Tural Bayramlı

Personal information
- Full name: Tural Mayıl oğlu Bayramlı
- Date of birth: 7 January 1998 (age 28)
- Place of birth: Sumgayit, Azerbaijan
- Height: 1.77 m (5 ft 10 in)
- Position: Midfielder

Senior career*
- Years: Team / Apps / (Gls)
- 2016–2018: Sumgayit / 2 / (0)
- 2019: Daugavpils / 12 / (0)
- 2019–2020: Keşla / 19 / (2)
- 2020–2021: Zira / 16 / (0)
- 2021: Pierikos / 0 / (0)
- 2022–2023: Sabail / 12 / (0)
- 2023–2024: Araz-Naxçıvan / 30 / (0)
- 2024–2026: Turan Tovuz / 8 / (0)

International career^{‡}
- 2016: Azerbaijan U19 / 1 / (0)
- 2018: Azerbaijan U20 / 1 / (0)
- 2019: Azerbaijan U21 / 2 / (0)

= Tural Bayramlı =

Azerbaijani footballer (born 1998)

Tural Mayıl oğlu Bayramlı (born 7 January 1998) is an Azerbaijani professional footballer who plays as a midfielder.

==Club career==
On 25 October 2016, Bayramlı made his debut in the Azerbaijan Premier League for Sumgayit in a 2–2 draw against Gabala.
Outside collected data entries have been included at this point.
Lemma unknown_mode_is_lens_witness :
  Wrapper "Bar" = LensWrapper /\
  rawOverrides "Bar" ∅ (<["navItems" := VNav []]> ∅) ∅ = ∅ /\
  renderedNavItems "Bar" ∅ (<["navItems" := VNav []]> ∅) ∅ = None /\
  Glass.geometryKey "Bar" = "Cylinder" /\
  Glass.material "Bar" ∅ (<["navItems" := VNav []]> ∅) ∅ = Lens.material ∅.
Proof.
  apply (unknown_mode_is_lens "Bar" ∅ (<["navItems" := VNav []]> ∅) ∅);
    apply String.eqb_neq; reflexivity.
Defined.

End ModeDispatch.

(** ** Where the glass mesh goes *)

Section GlassPosition.

Local Open Scope Q_scope.

Lemma dest_following (px py vw vh : Q) :
  ModeWrapper.dest true false px py vw vh = (px * vw / 2, py * vh / 2, 15).
Proof. reflexivity. Qed.

Lemma Glass_dest_following (mode : string) (px py vw vh : Q) :
  mode <> "bar" ->
  Glass.dest mode px py vw vh = (px * vw / 2, py * vh / 2, 15).
Proof.
  intros Hbar. apply String.eqb_neq in Hbar.
  unfold Glass.dest, FluidGlass.Wrapper. rewrite Hbar.
  destruct (String.eqb mode "cube"); reflexivity.
Qed.

(** X2. Outside bar mode the glass follows the pointer: its target is
    [(pointer.x * v.width / 2, pointer.y * v.height / 2, 15)], and for a
    pointer in [-1,1]x[-1,1] it stays inside the viewport rectangle at that
    depth. *)
Theorem glass_follows_pointer_in_viewport (mode : string) (px py vw vh : Q) :
  mode <> "bar" ->
  -1 <= px <= 1 -> -1 <= py <= 1 -> 0 <= vw -> 0 <= vh ->
  let d := Glass.dest mode px py vw vh in
  d = (px * vw / 2, py * vh / 2, 15) /\
  - (vw / 2) <= fst (fst d) <= vw / 2 /\
  - (vh / 2) <= snd (fst d) <= vh / 2.
Proof.
  intros Hbar Hpx Hpy Hvw Hvh d. subst d.
  rewrite (Glass_dest_following mode px py vw vh Hbar). cbn [fst snd].
  split; [reflexivity|].
  assert (Hx : - vw <= px * vw <= vw) by nra.
  assert (Hy : - vh <= py * vh <= vh) by nra.
  assert (Ex : px * vw / 2 == (px * vw) * (1 # 2)) by field.
  assert (Ey : py * vh / 2 == (py * vh) * (1 # 2)) by field.
  assert (Ew : vw / 2 == vw * (1 # 2)) by field.
  assert (Eh : vh / 2 == vh * (1 # 2)) by field.
  rewrite Ex, Ey, Ew, Eh. repeat split; lra.
Qed.

Lemma glass_follows_pointer_in_viewport_witness :
  let d := Glass.dest "lens" (1 # 2) (-1) 4 2 in
  d = ((1 # 2) * 4 / 2, (-1) * 2 / 2, 15) /\
  - (4 / 2) <= fst (fst d) <= 4 / 2 /\
  - (2 / 2) <= snd (fst d) <= 2 / 2.
Proof.
  apply (glass_follows_pointer_in_viewport "lens" (1 # 2) (-1) 4 2);
    first [ apply String.eqb_neq; reflexivity | split; lra | lra ].
Defined.

(** X3. In bar mode the glass ignores the pointer: it sits at
    [(0, -v.height/2 + 0.2, 15)], and the navigation labels are placed at the
    same x and y, 0.1 nearer to the camera. *)
Theorem bar_glass_sits_under_labels (px py vw vh : Q) :
  Glass.dest "bar" px py vw vh = (0, - vh / 2 + 0.2, 15) /\
  fst (fst (NavItems.groupPosition vh)) = fst (fst (Glass.dest "bar" px py vw vh)) /\
  snd (fst (NavItems.groupPosition vh)) = snd (fst (Glass.dest "bar" px py vw vh)) /\
  snd (NavItems.groupPosition vh) - snd (Glass.dest "bar" px py vw vh) == 0.1.
Proof.
  repeat split; reflexivity.
Qed.

End GlassPosition.

(** ** Size of the glass mesh *)

Section GlassScale.

Local Open Scope Q_scope.

Import ModeWrapper.

Lemma orElse_nonzero (x d : Q) : ~ d == 0 -> ~ orElse x d == 0.
Proof.
  intros Hd. unfold orElse.
  destruct (Qeq_bool x 0) eqn:E; [assumption|].
  now apply Qeq_bool_neq.
Qed.

Lemma orElse_keeps (x d : Q) : ~ x == 0 -> orElse x d = x.
Proof.
  intros Hx. unfold orElse.
  destruct (Qeq_bool x 0) eqn:E; [|reflexivity].
  apply Qeq_bool_iff in E. contradiction.
Qed.

Lemma geoWidthEffect_present (nodes : gmap string Node) (geometryKey : string)
    (current : Q) (n : Node) (g : Geometry) :
  nodes !! geometryKey = Some n -> geometry n = Some g ->
  geoWidthEffect nodes geometryKey current =
  Normal (orElse (max_x (boundingBox g) - min_x (boundingBox g)) 1).
Proof.
  intros Hn Hg. unfold geoWidthEffect. rewrite Hn. cbn. rewrite Hg. reflexivity.
Qed.

(** X4. The width kept in [geoWidthRef] is never 0: starting from a non-zero
    value the effect completes with a non-zero width for every model, a
    geometry of zero extent in x being replaced by 1.  The frame callback
    therefore never divides by zero. *)
Theorem geoWidth_never_zero (nodes : gmap string Node) (geometryKey : string)
    (current : Q) :
  ~ current == 0 ->
  exists w : Q,
    geoWidthEffect nodes geometryKey current = Normal w /\ ~ w == 0 /\
    (forall (n : Node) (g : Geometry),
       nodes !! geometryKey = Some n -> geometry n = Some g ->
       max_x (boundingBox g) == min_x (boundingBox g) -> w = 1).
Proof.
  intros Hc. unfold geoWidthEffect.
  destruct (nodes !! geometryKey) as [[[g|]]|] eqn:Hn; cbn.
  - eexists. split; [reflexivity|]. split.
    + apply orElse_nonzero. discriminate.
    + intros n g' [= <-] [= <-] Heq. unfold orElse.
      assert (E : max_x (boundingBox g) - min_x (boundingBox g) == 0) by lra.
      apply Qeq_bool_iff in E. now rewrite E.
  - exists current. repeat split; try assumption. intros n g [= <-] [=].
  - exists current. repeat split; try assumption. intros n g [=].
Qed.

Lemma geoWidth_never_zero_witness :
  let flat := {| geometry := Some {| boundingBox := {| min_x := 2; max_x := 2 |} |} |} in
  exists w : Q,
    geoWidthEffect (<["Cube" := flat]> ∅) "Cube" geoWidthRef_initial = Normal w /\
    ~ w == 0 /\
    (forall (n : Node) (g : Geometry),
       (<["Cube" := flat]> ∅ : gmap string Node) !! "Cube" = Some n ->
       geometry n = Some g ->
       max_x (boundingBox g) == min_x (boundingBox g) -> w = 1).
Proof.
  intros flat.
  apply (geoWidth_never_zero (<["Cube" := flat]> ∅) "Cube" geoWidthRef_initial).
  unfold geoWidthRef_initial. lra.
Defined.

(** X5. With the named geometry present, of positive width, and no scale
    override, one frame leaves the mesh at a positive scale of at most 0.15,
    and a wider viewport never gives a smaller scale. *)
Theorem glass_scale_capped_and_monotone (nodes : gmap string Node)
    (geometryKey : string) (modeProps : gmap string JsVal)
    (v_width1 v_width2 : Q) (n : Node) (g : Geometry) :
  nodes !! geometryKey = Some n -> geometry n = Some g ->
  min_x (boundingBox g) < max_x (boundingBox g) ->
  nullish (modeProps !! "scale") = true ->
  0 < v_width1 -> v_width1 <= v_width2 ->
  exists s1 s2 : Q,
    scaleAfterFrame nodes geometryKey modeProps v_width1 = Normal (VNum s1) /\
    scaleAfterFrame nodes geometryKey modeProps v_width2 = Normal (VNum s2) /\
    0 < s1 /\ s1 <= s2 /\ s2 <= 0.15.
Proof.
  intros Hn Hg Hpos Hscale Hv1 Hv12.
  set (gw := max_x (boundingBox g) - min_x (boundingBox g)).
  assert (Hgw : 0 < gw) by (unfold gw; lra).
  unfold scaleAfterFrame.
  rewrite (geoWidthEffect_present nodes geometryKey _ n g Hn Hg).
  fold gw. rewrite orElse_keeps by lra. cbn.
  unfold frameScale. rewrite Hscale. cbv zeta.
  eexists _, _. split; [reflexivity|]. split; [reflexivity|].
  assert (Hd1 : 0 < v_width1 * 0.9 / gw) by (apply Qdiv_pos; lra).
  assert (Hd : v_width1 * 0.9 / gw <= v_width2 * 0.9 / gw).
  { unfold Qdiv. apply Qmult_le_compat_r; [lra|].
    apply Qlt_le_weak, Qinv_lt_0_compat, Hgw. }
  split; [apply Q.min_glb_lt; [lra | assumption]|].
  split; [apply Q.min_le_compat_l, Hd | apply Q.le_min_l].
Qed.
On 19 July 2020, Bayramlı signed a one-year contract with Zira FK.

On 15 September, Bayramlı signed a one-year contract with S.F.K. Pierikos.

On 24 June 2024, Turan Tovuz signed a two-season contract with Tural Bayramli. On 20 June 2026, the club announced that they had parted ways with the player.